Exercise objective: Transcribe the data below verbatim from the line with "- apply BeginIdempotentTask_sound." to the line with "let w1 := (echo_once". Include both of those lines.

Records shown below:

(* ===== verification/HandlersExamples.v ===== *)
(** The handlers at concrete inputs: tasks of the history of WfStore.v, and a
    run of the whole engine with the handlers of the worker program. *)

From S2P Require Import Prelude GoString GoJson GoError Proc Domain Db Pg Store Idempotency Wf WfStore.
From S2P Require Import IdemSpec Progress Workflow Service Worker Handlers Tokens World Queue Publisher Live LiveWorker.
From S2P Require Import System Examples HandlersSpec Scenario.

Open Scope string_scope.

Import Demo Streams.

(** * One run *)

(** A task of the handlers, whose row is [id]. *)
Definition demo_task (id : string) : TaskInstance :=
  mkTaskInstance id (uuid 2) "ship" SampleEcho_Key TaskStatusRunning (json_text "{'n':1.50,'a':[null]}") "" None ""
    1 "k1" None None 0 0.

Definition echo_once (id : string) (w : dbw) : (error + string) * dbw :=
  run (SampleEcho_Handle (Some store_idempotency) (demo_task id)) calm w.

Example echo_once_response :
  (echo_once (uuid 3) (demo_at 6)).1 =
  inr (of_bytes (encode (JObj [("echo", JObj [("a", JArr [JNull]); ("n", JNum "1.5")]); ("handler", JStr "sample.echo");
         ("processed_at", JStr "1970-01-01T00:00:30Z");
         ("task_id", JStr (uuid 3))]))).
Proof. vm_compute. reflexivity. Qed.

Lemma demo_key : text_in "k1" = inr "k1".
Proof. vm_compute. reflexivity. Qed.


(** A handler keeps the database well-formed. *)
Lemma handlers_wf id w : db_wf (w_db w) → db_wf (w_db (echo_once id w).2).
Proof.
  intros Hwf. unfold echo_once. destruct (run _ calm w) as [res w'] eqn:Hr.
  refine (all_steps_run env_ok (λ w, db_wf (w_db w)) _ _ _ _ _ _ calm_ok Hr Hwf).
  apply (all_steps_mono _ (λ w w', sound (w_db w) (w_db w'))); [intros ?? Hs Hw; by apply Hs |].
  apply run_once_steps; intros; cbn [is_Begin is_Complete is_Release store_idempotency].
  - apply BeginIdempotentTask_sound.
  - apply CompleteIdempotentTask_sound.
  - apply ReleaseIdempotentTask_sound.
  - apply all_steps_single. intros e w1 r w2 _ [= <- <-]. reflexivity.
Qed.

(** The second task with the key gets the response of the first. *)
Lemma handler_replays_witness :
  let w1 := (echo_once (uuid 3) (demo_at 6)).2 in
  is_ok (echo_once (uuid 15) w1).1 = true ∧ w_db (echo_once (uuid 15) w1).2 = w_db w1.
Proof.
  assert (H3 : is_Some (task_instances (w_db (demo_at 6)) !! uuid 3))
    by (apply (bool_decide_unpack _); vm_compute; exact I).
  assert (H15 : is_Some (task_instances (w_db (echo_once (uuid 3) (demo_at 6)).2) !! uuid 15))
    by (apply (bool_decide_unpack _); vm_compute; exact I).
  assert (Hu3 : uuid_in (uuid 3) = inr (uuid 3)) by (vm_compute; reflexivity).
  assert (Hu15 : uuid_in (uuid 15) = inr (uuid 15)) by (vm_compute; reflexivity).
  assert (Hb : begin_result (idempotency_records (w_db (demo_at 6)) !! (SampleEcho_Key, "k1")) (uuid 3)
    = inr ("", false)) by (vm_compute; reflexivity).
  assert (Hok : is_ok (echo_once (uuid 3) (demo_at 6)).1 = true) by (vm_compute; reflexivity).
  assert (Hwf : db_wf (w_db (demo_at 6))) by apply after_wf.
  pose proof (handlers_wf (uuid 3) _ Hwf) as Hwf1.
  cbv zeta. revert H3 H15 Hb Hok Hwf Hwf1. generalize (demo_at 6). intros w H3 H15 Hb Hok Hwf Hwf1.
  unfold echo_once in *.
  destruct (run (SampleEcho_Handle _ (demo_task (uuid 3))) calm w) as [[err | res] w1] eqn:Hr; [discriminate Hok |].
  cbn [snd] in *.
  destruct (handler_replays (demo_task (uuid 3)) (demo_task (uuid 15)) calm w res w1 calm w1
    calm_reliable calm_reliable demo_key Hu3 Hwf H3 Hb Hr eq_refl eq_refl Hu15 H15 Hwf1) as (js & _ & Hsecond).
  destruct (run (SampleEcho_Handle _ (demo_task (uuid 15))) calm w1) as [res2 w3].
  destruct Hsecond as [-> Hd]. by split.
Defined.

(** * The engine *)

Definition programs : Registry world := worker_registry world_idempotency.

(** Worker A reserves the key of the task and crashes; worker B claims the
    message and starts the second attempt. *)
Definition handler_crashes : list move :=
  (started ++ [Run 0 6; Stop 0; DoClaim "B"; Run 0 4; Stop 0])%list.


(** The reservation outlives the worker that made it. *)
Example crashed_reservation :
  (λ r, (ir_status r, ir_owner_task_instance_id r)) <$>
    (idempotency_records (contents (played programs true handler_crashes)) !! ("sample.echo", uuid 3 +:+ ":a"))
  = Some (IdempotencyStatusInProgress, Some (uuid 4)).
Proof. vm_compute. reflexivity. Qed.
Ltac updates_step :=
  first
    [ assumption
    | match goal with
      | |- only_updates (bind _ _) => fail 1
      | |- only_updates (try_except _ _ _) => fail 1
      | |- only_updates (for_each _ _) => fail 1
      | |- only_updates (fold_each _ _ _) => fail 1
      | |- only_updates (match ?x with _ => _ end) => destruct x
      | |- only_updates (let _ := _ in _) => lazy zeta
      | |- only_updates _ => solve [auto with updates]
      end ].

(** The socket, the ids given at logon and the ten handlers are the same
    in both clients. *)
Definition same_wiring (a b : ProtobufClient) : Prop :=
  _socket b = _socket a
  /\ _steam_id b = _steam_id a
  /\ _miniprofile_id b = _miniprofile_id a
  /\ log_on_handler b = log_on_handler a
  /\ log_off_handler b = log_off_handler a
  /\ relationship_handler b = relationship_handler a
  /\ user_info_handler b = user_info_handler a
  /\ license_import_handler b = license_import_handler a
  /\ app_info_handler b = app_info_handler a
  /\ package_info_handler b = package_info_handler a
  /\ translations_handler b = translations_handler a
  /\ stats_handler b = stats_handler a
  /\ times_handler b = times_handler a.

(** Every task of [a] is still a task of [b], with its interval, and
    cancelled if it was. *)
Definition tasks_kept (a b : ProtobufClient) : Prop :=
  forall t k,
    tasks a !! t = Some k ->
    exists k', tasks b !! t = Some k'
               /\ interval k' = interval k
               /\ (cancelled k = true -> cancelled k' = true).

End of Records shown.

Solution to the problem:
  - apply BeginIdempotentTask_sound.
  - apply CompleteIdempotentTask_sound.
  - apply ReleaseIdempotentTask_sound.
  - apply all_steps_single. intros e w1 r w2 _ [= <- <-]. reflexivity.
Qed.

(** The second task with the key gets the response of the first. *)
Lemma handler_replays_witness :
  let w1 := (echo_once (uuid 3) (demo_at 6)).2 in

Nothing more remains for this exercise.